Another player Elston spoke about was Jones. After looking like the heir apparent to the nose guard position after playing impressive football in place of Nix, Jones won’t have to anchor the defensive line in a four man front. But with his size and strength, Elston has set a high standard for the rising junior, expecting to see him take a large step forward next season.
“With his size, you’d like to see him dominate in there,” Elston said. “What he’s really been working on is his lower body leverage power and playing with leverage. He’s very good at block destruction with his hands and he’s really improved his pass rush.
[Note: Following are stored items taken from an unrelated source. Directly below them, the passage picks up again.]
Lemma publishToNamespaces_spec session forwarder subs out forward :
  AddSubscriberAndPublish out forwarder forward ∈ publishToNamespaces (E := E) session forwarder subs <->
  exists info, (out, info) ∈ subs /\ out <> session /\ si_trackFilter info = None /\ si_options info <> NAMESPACE /\
    forward = si_forward info.
Proof.
  unfold publishToNamespaces. rewrite list_elem_of_omap. split.
  - intros ([s i] & Hin & Ha). destruct (si_trackFilter i) eqn:Ef; cbn in Ha; [done|].
    destruct (_ && _) eqn:Eb in Ha; [|done]. injection Ha as <- <-. apply andb_true_iff in Eb as [Eb1%negb_true_iff%Z.eqb_neq Eb2].
    exists i. split_and!; [done|done|done| |done].
    by apply orb_true_iff in Eb2 as [->%bool_decide_eq_true| ->%bool_decide_eq_true].
  - intros (info & Hin & Hne & Hf & Ho & ->). exists (out, info). split; [done|]. rewrite Hf. cbn.
    destruct (Z.eqb_spec out session); [done|]. by destruct (si_options info).
Qed.

Lemma publishToTracks_spec session forwarder subs out forward :
  AddSubscriberAndPublish out forwarder forward ∈ publishToTracks (E := E) session forwarder subs <->
  exists info, (out, info) ∈ subs /\ out <> session /\ forward = si_forward info.
Proof.
  unfold publishToTracks. rewrite list_elem_of_omap. split.
  - intros ([s i] & Hin & Ha). exists i. destruct (Z.eqb_spec s session); cbn in Ha; simplify_eq. by split_and!.
  - intros (info & Hin & Hne & ->). exists (out, info). split; [done|]. by destruct (Z.eqb_spec out session).
Qed.
Lemma rest_cons r b tl : rest r = b :: tl <-> data_ r !! pos_ r = Some b /\ rest (advance 1 r) = tl.
Proof.
  unfold rest, advance. simpl. replace (pos_ r + 1)%nat with (S (pos_ r)) by lia. split.
  - intros H. assert (Hl : data_ r !! pos_ r = Some b).
    { rewrite <- (Nat.add_0_r (pos_ r)), <- lookup_drop. by rewrite H. }
    split; [done|]. rewrite (drop_S _ _ _ Hl) in H. by injection H.
  - intros [Hl <-]. by apply drop_S.
Qed.

Lemma rest_prefix r h tl : rest r = h ++ tl -> rest (advance (length h) r) = tl /\ remaining r = Z.of_nat (length h + length tl).
Proof. intros H. rewrite rest_advance, remaining_rest, H, drop_app_length, length_app. done. Qed.

Lemma readType_complete m v h r tl : head m v h -> rest r = h ++ tl -> readType r = Some (m, v, advance (length h) r).
Proof.
  intros [b Hm Hv Hb|b n bs Hm Hn Hb Hl <-] Hr; simpl in Hr; apply rest_cons in Hr as [Hd Ht]; unfold readType; rewrite Hd;
    destruct (first_split b) as [-> ->]; rewrite Hb.
  - replace ((m * 32 + v) `div` 32) with m by (apply Z.div_unique with v; lia).
    replace ((m * 32 + v) `mod` 32) with v by (apply Z.mod_unique with m; lia).
    unfold cbor.kAddlInfoDirectMax. by replace (v <? 24) with true by lia.
  - assert (0 <= n <= 3) by (simpl in Hn; lia).
    replace ((m * 32 + 24 + n) `div` 32) with m by (apply Z.div_unique with (24 + n); lia).
    replace ((m * 32 + 24 + n) `mod` 32) with (24 + n) by (apply Z.mod_unique with m; lia).
    unfold cbor.kAddlInfoDirectMax. replace (24 + n <? 24) with false by lia.
    assert (Hvb : valueBytes (24 + n) = Some (length bs) /\ (length bs <= 8)%nat).
    { assert (length bs = Z.to_nat (2 ^ n)) as -> by lia. destruct Hn as [<-|[<-|[<-|[<-|[]]]]]; (split; [done|vm_compute; lia]). }
    destruct Hvb as [-> Hle]. simpl.
    destruct (rest_prefix _ _ _ Ht) as [_ Hrem]. rewrite Hrem.
    destruct (Z.ltb_spec (Z.of_nat (length bs + length tl)) (Z.of_nat (length bs))); [lia|].
    change (drop (pos_ r + 1) (data_ r)) with (rest (advance 1 r)).
    by rewrite Ht, take_app_length, shiftIn_bigEndian, advance_advance by done.
Qed.

Lemma readType_sound r m v r' : readType r = Some (m, v, r') ->
  exists h, head m v h /\ rest r = h ++ rest r' /\ r' = advance (length h) r.
Proof.
  unfold readType. destruct (data_ r !! pos_ r) as [b|] eqn:Hd; [|done].
  destruct (first_split b) as [-> ->]. pose proof (byteZ_range b) as Hb.
  assert (Hm : 0 <= byteZ b `div` 32 < 8) by (split; [apply Z.div_pos; lia|apply Z.div_lt_upper_bound; lia]).
  pose proof (Z.div_mod (byteZ b) 32 ltac:(lia)) as Hdm. pose proof (Z.mod_pos_bound (byteZ b) 32 ltac:(lia)) as Hmod.
  assert (Hrest : rest r = b :: rest (advance 1 r)) by (by apply rest_cons).
  unfold cbor.kAddlInfoDirectMax. destruct (byteZ b `mod` 32 <? 24) eqn:E.
  - intros [= <- <- <-]. exists [b]. split_and!; [|done|done]. constructor; lia.
  - destruct (valueBytes (byteZ b `mod` 32)) as [n|] eqn:Ev; [|done]. simpl.
    destruct (_ <? Z.of_nat n) eqn:El; [done|]. intros [= <- <- <-].
    rewrite remaining_rest in El. set (r1 := advance 1 r) in *.
    change (drop (pos_ r + 1) (data_ r)) with (rest r1).
    assert (Hlen : length (take n (rest r1)) = n) by (rewrite length_take; lia).
    exists (b :: take n (rest r1)). split_and!.
    + unfold valueBytes, cbor.kAddlInfo1Byte, cbor.kAddlInfo2Byte, cbor.kAddlInfo4Byte, cbor.kAddlInfo8Byte in Ev.
      assert (Hn : exists k, In k [0; 1; 2; 3] /\ byteZ b `mod` 32 = 24 + k /\ Z.of_nat n = 2 ^ k /\ (n <= 8)%nat).
      { destruct (_ =? 24) eqn:E1; [exists 0; injection Ev as <-; simpl; lia|].
        destruct (_ =? 25) eqn:E2; [exists 1; injection Ev as <-; simpl; lia|].
        destruct (_ =? 26) eqn:E3; [exists 2; injection Ev as <-; simpl; lia|].
        destruct (_ =? 27) eqn:E4; [exists 3; injection Ev as <-; simpl; lia|done]. }
      destruct Hn as (k & Hk & Hkm & Hnk & Hn8). apply (head_bytes _ _ b k); [lia|done|lia|lia|].
      rewrite shiftIn_bigEndian; [done|lia].
    + rewrite Hrest, rest_advance. simpl. by rewrite take_drop.
    + simpl. rewrite Hlen. unfold r1. rewrite advance_advance. done.
Qed.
Jarron is a very improved player right now and we’d like to see him continue each practice getting better and better.”
Last season’s defensive line never had the opportunity to play to its design, a trio of Tuitt-Nix-Day had the highest ceiling of any defensive line since the Holtz era. With only Day returning (and doing so at a different position), there is little certainty at the position group.
But Elston is an excellent teacher. After reportedly turning down an offer to head to UConn as Bob Diaco’s coordinator, a new syllabus to work from has added some energy to spring drills.
“We had to reset some things that they haven’t done in a long time,” Elston said. “But it’s been good and exciting and they’re enjoying it. We’re pushing them hard, but there’s a lot for them to learn.”